= Your objective =
There is a line containing "as [Hacc' ->]." in the entries below. Repeat that line and every line after it exactly, and nothing more.

= Provided records =
== Segment start ==

(** * concoord/nameserver.py: the DNS front end of a replicated cluster

    A shallow embedding of [Nameserver] (src/concoord/nameserver.py): the
    query classifier, the per-record-type dispatcher, the textual record
    formatters, the response builder and the zone revision counter.

    Python strings are [string]; Python integers that are never negative
    here (record types, ports, message ids, serials) are [N].  A raised
    exception is the [Raise] branch of [result].  The socket, the logger
    and the wire codec of dnspython are outside the model: a decoded query
    comes in, and the message handed to [sendto] comes out. *)

From Stdlib Require Import List String Ascii NArith Arith Bool Lia.
From Stdlib Require Import Decimal DecimalString DecimalN.
Import ListNotations.

Open Scope string_scope.
Open Scope N_scope.

(** ** Exceptions *)

Inductive exn : Type :=
| IndexError
| ValueError
| TypeError
| UnboundLocalError
| SyntaxError
| EmptyLabel
| LabelTooLong
| NameTooLong.

Inductive result (A : Type) : Type :=
| Ok (a : A)
| Raise (e : exn).

Arguments Ok {A} a.
Arguments Raise {A} e.

Definition bind {A B : Type} (r : result A) (k : A -> result B) : result B :=
  match r with
  | Ok a => k a
  | Raise e => Raise e
  end.

Notation "x <- r ;; k" := (bind r (fun x => k))
  (at level 61, r at next level, right associativity).

Definition of_option {A : Type} (e : exn) (o : option A) : result A :=
  match o with
  | Some a => Ok a
  | None => Raise e
  end.

(** ** Python string primitives *)

Module Py.

(** The two characters a Rocq literal cannot hold. *)
Definition nl : string := String (ascii_of_nat 10) EmptyString.
Definition dquote : string := String (ascii_of_nat 34) EmptyString.

(** [str(n)] and ["%d" % n] for a non-negative integer. *)
Definition str (n : N) : string := NilEmpty.string_of_uint (N.to_uint n).
(** X12.  A network built for an input shape and a number of actions
    evaluates every input of that shape without error, and returns one
    value per action. *)
Theorem dqn_forward_width (x : Array3) :
  has_shape3 c h w x = true ->
  exists q, DQN.forward net x = Some q /\ length q = n_actions.
Proof.
  intros Hx. pose proof fc1_width as Hfc1.
  destruct net_built as (H1 & H2 & _ & Hfc2). cbn [fst] in H1.
  destruct (conv_stack_shape _ _ x H1 H2 Hx) as (o & Ho & So).
  destruct (linear_width 256 (32 * oh * ow) (DQN.fc1 net) (DQN.flatten o) Hfc1)
    as (hidden & Hh & Hlen); [now apply flatten_length|].
  destruct (linear_width n_actions 256 (DQN.fc2 net) (map DQN.relu hidden) Hfc2)
    as (q & Hq & Hqlen); [now rewrite length_map|].
  exists q. unfold DQN.forward. rewrite Ho. cbn [bind]. rewrite Hh. cbn [bind].
  split; [exact Hq | exact Hqlen].
Qed.
(** X12: [updateAllPrices] waits 1000 ms after every request, the last one
    included: it ends when the fourth timer fires, having made four requests
    and set four timers, at least 4000 ms after it started. *)
Theorem updateAllPrices_duration (w : World) (st : AppState) (c : Clock) :
  (∀ n, 0 ≤ latency w n) →
  (∀ n, 0 ≤ timer_lag w n) →
  let c' := final_clock (run w (updateAllPrices st) c) in
  now c + 4000 ≤ now c' ∧
  requests c' = (requests c + 4)%nat ∧
  timers c' = (timers c + 4)%nat ∧
  last (trace (run w (updateAllPrices st) c)) = Some (TimerFired (now c')).
Proof.
  intros Hlatency Hlag. unfold updateAllPrices. rewrite run_for_of_turns_full.
  unfold final_clock, trace. cbn [fst snd].
  destruct (turns_clock_counts w ["AAPL"; "MSFT"; "7203.T"; "9432.T"] c) as [-> ->].
  split_and!; [|done|done|by apply turns_log_last].
  by apply (turns_clock_elapsed w ["AAPL"; "MSFT"; "7203.T"; "9432.T"] c).
Qed.
End More_batch_properties.

(** ** Properties of the section toggles, the search box and the filters *)

(** X13: [toggleSection] flips the flag of its section and no other;
    toggling a section twice restores the state; toggles of two sections
    commute. *)
Theorem toggleSection_flips_one_flag
    (section other : SectionKey) (prev : ExpandedSections) :
  other ≠ section →
  section_get section (toggleSection section prev) = negb (section_get section prev) ∧
  section_get other (toggleSection section prev) = section_get other prev ∧
  toggleSection section (toggleSection section prev) = prev ∧
  toggleSection section (toggleSection other prev) =
    toggleSection other (toggleSection section prev).
Proof.
  intros Hne. destruct prev as [d u f].
  destruct section, other; try done; cbn; by rewrite ?negb_involutive.
Qed.


Lemma apply_edits_cons (key value : string) (edits : list (string * string))
    (filters : gmap string string) :
  apply_edits ((key, value) :: edits) filters =
    apply_edits edits (handleFilterChange key value filters).
Proof. reflexivity. Qed.

Lemma apply_edits_lookup
    (edits : list (string * string)) (filters : gmap string string) (key : string) :
  apply_edits edits filters !! key =
    match last_edit key edits with
    | Some value => Some value
    | None => filters !! key
    end.
Proof.
  revert filters. induction edits as [|[key' value] edits IH]; intros filters; [done|].
  rewrite apply_edits_cons, IH. cbn [last_edit].
  destruct (last_edit key edits) as [later|]; [done|].
  unfold handleFilterChange.
  case_decide as Heq; [subst; by rewrite lookup_insert_eq|by rewrite lookup_insert_ne].
Qed.

(** X15: after any sequence of [handleFilterChange] calls, a filter holds
    the value of the latest call for its key, and a filter no call named
    holds what it held at the start. *)
Theorem filters_hold_latest_edit
    (edits : list (string * string)) (filters : gmap string string) (key : string) :
  apply_edits edits filters !! key =
    match last_edit key edits with
    | Some value => Some value
    | None => filters !! key
    end.
Proof.
  revert filters. induction edits as [|[key' value] edits IH]; intros filters; [done|].
  rewrite apply_edits_cons, IH. cbn [last_edit].
  destruct (last_edit key edits) as [later|]; [done|].
  unfold handleFilterChange.
  case_decide as Heq; [subst; by rewrite lookup_insert_eq|by rewrite lookup_insert_ne].
Qed.

Lemma last_edit_is_Some (key : string) (edits : list (string * string)) :
  is_Some (last_edit key edits) → key ∈ edits.*1.
Proof.
  induction edits as [|[key' value] edits IH]; cbn; [by intros [? [=]]|].
  destruct (last_edit key edits) as [later|].
  - intros _. apply list_elem_of_further, IH. eauto.
  - case_decide as Heq; [subst; intros _; apply list_elem_of_here|by intros [? [=]]].
Qed.

Lemma initial_filters_lookup (key : string) :
  is_Some (initial_filters !! key) ↔ key ∈ filter_keys.
Proof.
  unfold initial_filters. rewrite <- elem_of_dom, dom_list_to_map_L, elem_of_list_to_set.
  done.
Qed.

(** X16: after [resetFilters], whatever the filters were, and then any
    sequence of [handleFilterChange] calls that name filters of the form (as
    every call site does), the state has exactly the eleven fields of the
    form. *)
Theorem filters_keep_their_fields
    (edits : list (string * string)) (filters : gmap string string) (key : string) :
  Forall (λ edit, edit.1 ∈ filter_keys) edits →
  is_Some (apply_edits edits (resetFilters filters) !! key) ↔ key ∈ filter_keys.
Proof.
  intros Hedits. unfold resetFilters.
  rewrite apply_edits_lookup.
  destruct (last_edit key edits) as [value|] eqn:Hlast; [|apply initial_filters_lookup].
  split; [intros _|by eauto].
  assert (key ∈ edits.*1) as Hkey by (apply last_edit_is_Some; eauto).
  apply list_elem_of_fmap in Hkey as ([key' value'] & -> & Hin).
  by apply (proj1 (Forall_forall _ _) Hedits) in Hin.
Qed.

Lemma append_String (c : ascii) (s t : string) :
  String c s +:+ t = String c (s +:+ t).
Proof. reflexivity. Qed.

Lemma trim_start_blank (s : string) :
  trim_start s = "" ↔ all_whitespace s = true.
Proof.
  induction s as [|c s IH]; cbn; [done|].
  destruct (is_StrWhiteSpaceChar c); cbn; [done|]. split; [done|by intros [=]].
Qed.

Lemma trim_end_blank (s : string) :
  trim_end s = "" ↔ all_whitespace s = true.
Proof.
  induction s as [|c s IH]; cbn; [done|].
  destruct (is_StrWhiteSpaceChar c); cbn; [|split; [done|by intros [=]]].
  destruct (trim_end s) as [|c' s'] eqn:Hend; cbn.
  - split; [intros _; by apply IH|done].
  - split; [done|]. intros Hblank. by apply IH in Hblank.
Qed.

Lemma trim_start_head (s : string) :
  match trim_start s with
  | String c _ => is_StrWhiteSpaceChar c = false
  | EmptyString => True
  end.
Proof.
  induction s as [|c s IH]; cbn; [done|].
  by destruct (is_StrWhiteSpaceChar c) eqn:Hc; cbn.
Qed.

Lemma String_trim_blank (s : string) :
  String_trim s = "" ↔ all_whitespace s = true.
Proof.
  unfold String_trim. rewrite <- trim_start_blank.
  pose proof (trim_start_head s) as Hhead.
  destruct (trim_start s) as [|c t]; [done|].
  cbn. rewrite Hhead. cbn. split; by intros [=].
Qed.

Lemma trim_start_app_blank (p s : string) :
  all_whitespace p = true → trim_start (p +:+ s) = trim_start s.
Proof.
  induction p as [|c p IH]; [done|]. rewrite append_String. cbn.
  intros [-> Hp]%andb_true_iff. by apply IH.
Qed.
(** * Storefront client: cart store, catalog filter, product carousel and
      checkout form

    Shallow embedding of the client-side logic of the storefront
    ([src/App.tsx], the cart store, [ProductDetailModal.tsx],
    [CartCheckout.tsx] and the error paths of [AdminDashboard.tsx]) and the
    properties stated about it.

    Conventions of the embedding:
    - a JavaScript string is a [string]; its characters stand for UTF-16
      code units below 256 (the Latin-1 range), on which the built-ins
      [trim], [toLowerCase] and [includes] are modelled;
    - a JavaScript integer-valued [number] (quantities, indices) is a [Z];
      prices and ratings are rationals and are never inspected here;
    - React state is a record, an event handler is a function on it, and
      the handlers that also talk to the network or to the cart store run
      in a small state monad over a [World] that records what was sent. *)

From Stdlib Require Import List String Ascii ZArith Bool Lia QArith_base.
Import ListNotations.

Local Open Scope string_scope.
Local Open Scope Z_scope.
Local Open Scope list_scope.

(* ------------------------------------------------------------------ *)
(** ** JavaScript string built-ins *)

Module JsString.

(** ECMAScript WhiteSpace and LineTerminator code units below 256:
    TAB, LF, VT, FF, CR, SP and NBSP. *)
Definition isWhiteSpace (c : ascii) : bool :=
  match N_of_ascii c with
  | 9%N | 10%N | 11%N | 12%N | 13%N | 32%N | 160%N => true
  | _ => false
  end.

Fixpoint trimStart (s : string) : string :=
  match s with
  | EmptyString => EmptyString
  | String c r => if isWhiteSpace c then trimStart r else s
  end.

Fixpoint trimEnd (s : string) : string :=
  match s with
  | EmptyString => EmptyString
  | String c r =>
      match trimEnd r with
      | EmptyString => if isWhiteSpace c then EmptyString else String c EmptyString
      | r' => String c r'
      end
  end.

(** [String.prototype.trim] *)
Definition trim (s : string) : string := trimEnd (trimStart s).

(** Truthiness of a string: only the empty string is falsy. *)
Definition truthy (s : string) : bool :=
  match s with EmptyString => false | _ => true end.

(** A string that is empty or made of white space only. *)
Fixpoint blank (s : string) : bool :=
  match s with
  | EmptyString => true
  | String c r => isWhiteSpace c && blank r
  end.

(** Lower-casing of one code unit: A-Z and the accented capitals
    U+00C0..U+00DE (the multiplication sign U+00D7 excepted) move up
    by 32. *)
Definition lowerChar (c : ascii) : ascii :=
  let n := N_of_ascii c in
  if ((65 <=? n) && (n <=? 90))%N then ascii_of_N (n + 32)
  else if ((192 <=? n) && (n <=? 222) && negb (n =? 215))%N then ascii_of_N (n + 32)
  else c.

(** [String.prototype.toLowerCase] *)
Fixpoint toLowerCase (s : string) : string :=
  match s with
  | EmptyString => EmptyString
  | String c r => String (lowerChar c) (toLowerCase r)
  end.

Fixpoint startsWith (s q : string) : bool :=
  match q, s with
  | EmptyString, _ => true
  | String _ _, EmptyString => false
  | String b q', String a s' => Ascii.eqb a b && startsWith s' q'
  end.

(** [String.prototype.includes]: [q] occurs in [s] at some position. *)
Fixpoint includes (s q : string) : bool :=
  startsWith s q ||
  match s with
  | EmptyString => false
  | String _ s' => includes s' q
  end.

(** [q] is a substring of [s]. *)
Definition substring_of (q s : string) : Prop :=
  exists a b, s = (a ++ q ++ b)%string.

End JsString.

(* ------------------------------------------------------------------ *)
(** ** Products ([src/App.tsx]) *)

Record Product := {
  id : string;
  name : string;
  category : string;
  price : Q;
  description : string;
  rating : Q;
  reviews : Z;
  images : list string
}.

(* ------------------------------------------------------------------ *)
(** ** The cart store ([store/cartStore], zustand) *)

Module CartStore.

Record CartItem := {
  product : Product;
  quantity : Z
}.

Record CartState := {
  items : list CartItem;
  checkoutOpen : bool;
  confirmationMessage : option string
}.

(** The state [create] starts from. *)
Definition initial : CartState :=
  {| items := []; checkoutOpen := false; confirmationMessage := None |}.

(** [set({ items })]: zustand merges the partial state into the store. *)
Definition set_items (l : list CartItem) (state : CartState) : CartState :=
  {| items := l;
     checkoutOpen := checkoutOpen state;
     confirmationMessage := confirmationMessage state |}.
Lemma expansion_keys (self : TranslatableStr.t) (key : string) (values : list string)
    (kv : string * pyval) :
  In kv (TranslatableStr.expansion self key values) ->
  exists m, In m (TranslatableStr.modifiers self) /\ fst kv = key +:+ m.
Proof.
  unfold TranslatableStr.expansion, dict_of_pairs. intros H.
  apply dict_update_keys in H. destruct H as [(kv' & Hin & E) | []].
  apply in_map_iff in Hin. destruct Hin as ([m v] & <- & Hin).
  exists m. split; [|symmetry; exact E].
  eapply in_combine_l. exact Hin.
Qed.

Lemma fold_format_step_get (self : TranslatableStr.t) (tr : gmap string (list string))
    (key : string) (val : pyval) (items : list (string * pyval)) :
  (forall k' v' m,
     In (k', v') items -> TranslatableStr.translations_of tr v' <> None ->
     In m (TranslatableStr.modifiers self) -> k' +:+ m <> key) ->
  forall kwargs,
    dict_get key kwargs = Some val ->
    dict_get key (fold_left (TranslatableStr.format_step self tr) items kwargs) = Some val.
Proof.
  induction items as [|[k' v'] items IH]; intros Hfree kwargs Hget; simpl; [assumption|].
  apply IH.
  - intros k2 v2 m Hin. apply Hfree. right. assumption.
  - unfold TranslatableStr.format_step. cbn [fst snd].
    destruct (TranslatableStr.translations_of tr v') as [values|] eqn:E; [|assumption].
    rewrite dict_get_update_ne; [assumption|].
    intros kv Hkv. apply expansion_keys in Hkv. destruct Hkv as (m & Hm & ->).
    apply (Hfree k' v' m); [left; reflexivity | rewrite E; discriminate | assumption].
Qed.

(** C3, amended: a keyword argument whose value is not a string, does not
    open with a brace, or is [{token}] for a token that is no key of the
    table, sets off no expansion; it reaches [str.format] with the value
    it came with provided no expanded argument, its keyword followed by a
    modifier, spells the same name.  Without a table the arguments go to
    [str.format] as they are. *)
Theorem format_plain_value_passes (self : TranslatableStr.t)
    (kwargs : list (string * pyval)) :
  (TranslatableStr.translations self = None ->
   TranslatableStr.format_kwargs self kwargs = kwargs) /\
  (forall tr key val,
     TranslatableStr.translations self = Some tr ->
     dict_get key kwargs = Some val ->
     plain_value tr val ->
     (forall kw, TranslatableStr.format_step self tr kw (key, val) = kw) /\
     ((forall k' v' m,
         In (k', v') kwargs -> TranslatableStr.translations_of tr v' <> None ->
         In m (TranslatableStr.modifiers self) -> k' +:+ m <> key) ->
      dict_get key (TranslatableStr.format_kwargs self kwargs) = Some val)).
Proof.
  split.
  - intros H. unfold TranslatableStr.format_kwargs. rewrite H. reflexivity.
  - intros tr key val Htr Hget Hplain. split.
    + intros kw. unfold TranslatableStr.format_step. cbn [snd].
      rewrite plain_value_not_translated by assumption. reflexivity.
    + intros Hfree. unfold TranslatableStr.format_kwargs. rewrite Htr.
      apply fold_format_step_get; assumption.
Qed.

Lemma format_plain_value_passes_witness :
  (forall kw,
     TranslatableStr.format_step (x_is "{b} is {a_m}") nice kw ("b", PStr "{evil}") = kw) /\
  dict_get "b"
    (TranslatableStr.format_kwargs (x_is "{b} is {a_m}")
       [("a", PStr "{nice}"); ("b", PStr "{evil}")]) = Some (PStr "{evil}").
Proof.
  destruct (proj2 (format_plain_value_passes (x_is "{b} is {a_m}")
                     [("a", PStr "{nice}"); ("b", PStr "{evil}")])
              nice "b" (PStr "{evil}") eq_refl eq_refl) as [Hstep Hget].
  - right. exists "evil". split; reflexivity.
  - split; [exact Hstep|]. apply Hget.
    intros k' v' m [E | [E | []]] Htr [<- | [<- | []]];
      inversion E; subst; vm_compute; discriminate.
Defined.

(** C3, as stated, fails: [a_m="plain"] has no brace, yet [str.format]
    receives [a_m="beau"], written by the expansion of [a="{nice}"]; and
    [a="{nice)"], which is not [{token}] for any token, is expanded all
    the same, the closing brace never being looked at. *)
Lemma format_plain_value_overwritten :
  plain_value nice (PStr "plain") /\
  dict_get "a_m"
    (TranslatableStr.format_kwargs (x_is "X is {a_m}")
       [("a", PStr "{nice}"); ("a_m", PStr "plain")]) = Some (PStr "beau") /\
  (forall token, "{nice)" <> "{" +:+ token +:+ "}") /\
  TranslatableStr.format_kwargs (x_is "X is {a_m}") [("a", PStr "{nice)")] =
    [("a", PStr "{nice)"); ("a_m", PStr "beau"); ("a_f", PStr "belle")].
Proof.
  split; [left; reflexivity|]. split; [reflexivity|]. split; [|reflexivity].
  intros token H. cbn in H. injection H as H.
  do 5 (destruct token as [|? token]; cbn in H; [discriminate | injection H as _ H]).
  destruct token; discriminate.
Qed.

(** *** The cardinality of modifiers and translations *)

Lemma for_fold_invariant {A S : Type} (I : S -> World -> Prop) (l : list A)
    (body : S -> A -> M S) :
  (forall x acc w acc' w',
     In x l -> I acc w -> body acc x w = (Ok acc', w') -> I acc' w') ->
  forall acc w acc' w',
    I acc w -> for_fold l body acc w = (Ok acc', w') -> I acc' w'.
Proof.
  induction l as [|x l IH]; intros Hbody acc w acc' w' HI Hrun; simpl in Hrun.
  - unfold ret in Hrun. congruence.
  - unfold bind in Hrun. destruct (body acc x w) as [[acc1|e] w1] eqn:E; [|discriminate].
    apply (IH (fun y a v a' v' Hy => Hbody y a v a' v' (or_intror Hy)) acc1 w1);
      [|assumption].
    apply (Hbody x acc w); [left; reflexivity | assumption | assumption].
Qed.

Lemma aligned_same_cardinality (text : string) (m : gmap string (list string)) :
  map_Forall
    (fun k values =>
       k <> "modifiers" -> length (default [EmptyString] (m !! "modifiers")) = length values) m ->
  same_cardinality
    (TranslatableStr.__init__ text (Some (delete "modifiers" m))
       (default [EmptyString] (m !! "modifiers"))).
Proof.
  intros H k values Hk. cbn [TranslatableStr.modifiers TranslatableStr.__init__].
  apply lookup_delete_Some in Hk. destruct Hk as [Hne Hk].
  apply (H k values Hk). congruence.
Qed.

Lemma get_local_attrs_name_cardinality (indicator : Indicator)
    (names : option (list string)) (fill_missing : bool) (loc_name : string)
    (loc_dict : locale_dict) (local_attrs : gmap string string)
    (attrs attrs' : list (string * TranslatableStr.t)) (name : string) (w w' : World) :
  aligned loc_dict ->
  Forall (fun kv => same_cardinality (snd kv)) attrs ->
  get_local_attrs_name indicator names fill_missing loc_name loc_dict local_attrs
    attrs name w = (Ok attrs', w') ->
  Forall (fun kv => same_cardinality (snd kv)) attrs' /\ w' = w.
Proof.
  intros Hal Hattrs. unfold get_local_attrs_name, bind, lift, ret, aligned in *.
  destruct (_ && _); [|intros [= <- <-]; auto].
  destruct (attrs_mapping loc_dict) as [m|]; [|discriminate].
  destruct (getattr indicator name) as [fallback|e]; [|discriminate].
  intros [= <- <-]. split; [|reflexivity].
  apply (dict_set_Forall same_cardinality); [|assumption].
  apply aligned_same_cardinality. assumption.
Qed.

Lemma get_local_attrs_locale_cardinality (indicator : Indicator)
    (names : option (list string)) (fill_missing append_locale_name : bool)
    (attrs attrs' : list (string * TranslatableStr.t)) (locale : locale_spec)
    (w w' : World) :
  (forall found w2, get_local_dict locale w = (Ok found, w2) -> aligned (snd found)) ->
  Forall (fun kv => same_cardinality (snd kv)) attrs ->
  get_local_attrs_locale indicator names fill_missing append_locale_name attrs locale w =
    (Ok attrs', w') ->
  Forall (fun kv => same_cardinality (snd kv)) attrs' /\ env w' = env w.
Proof.
  intros Hal Hattrs. unfold get_local_attrs_locale, bind.
  destruct (get_local_dict locale w) as [[found|e] w1] eqn:Hdict; [|discriminate].
  pose proof (get_local_dict_logs _ _ _ _ Hdict) as ->.
  specialize (Hal found _ eq_refl).
  unfold lift. destruct (item _ 1) as [sub|e]; [|discriminate].
  destruct (indicators (snd found) !! _) as [local_attrs|].
  - intros Hrun.
    apply (for_fold_invariant
             (fun acc v => Forall (fun kv => same_cardinality (snd kv)) acc /\
                           env v = env w) _ _) in Hrun; [assumption | | auto].
    intros name acc v acc' v' _ [Hacc Hv] Hstep.
    destruct (get_local_attrs_name_cardinality _ _ _ _ _ _ _ _ _ _ _ Hal Hacc Hstep)
      as [Hacc' ->].
    auto.
  - unfold log_event, ret. intros [= <- <-]. auto.
Qed.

== Segment end ==

= Expected answer =
      as [Hacc' ->].
    auto.
  - unfold log_event, ret. intros [= <- <-]. auto.
Qed.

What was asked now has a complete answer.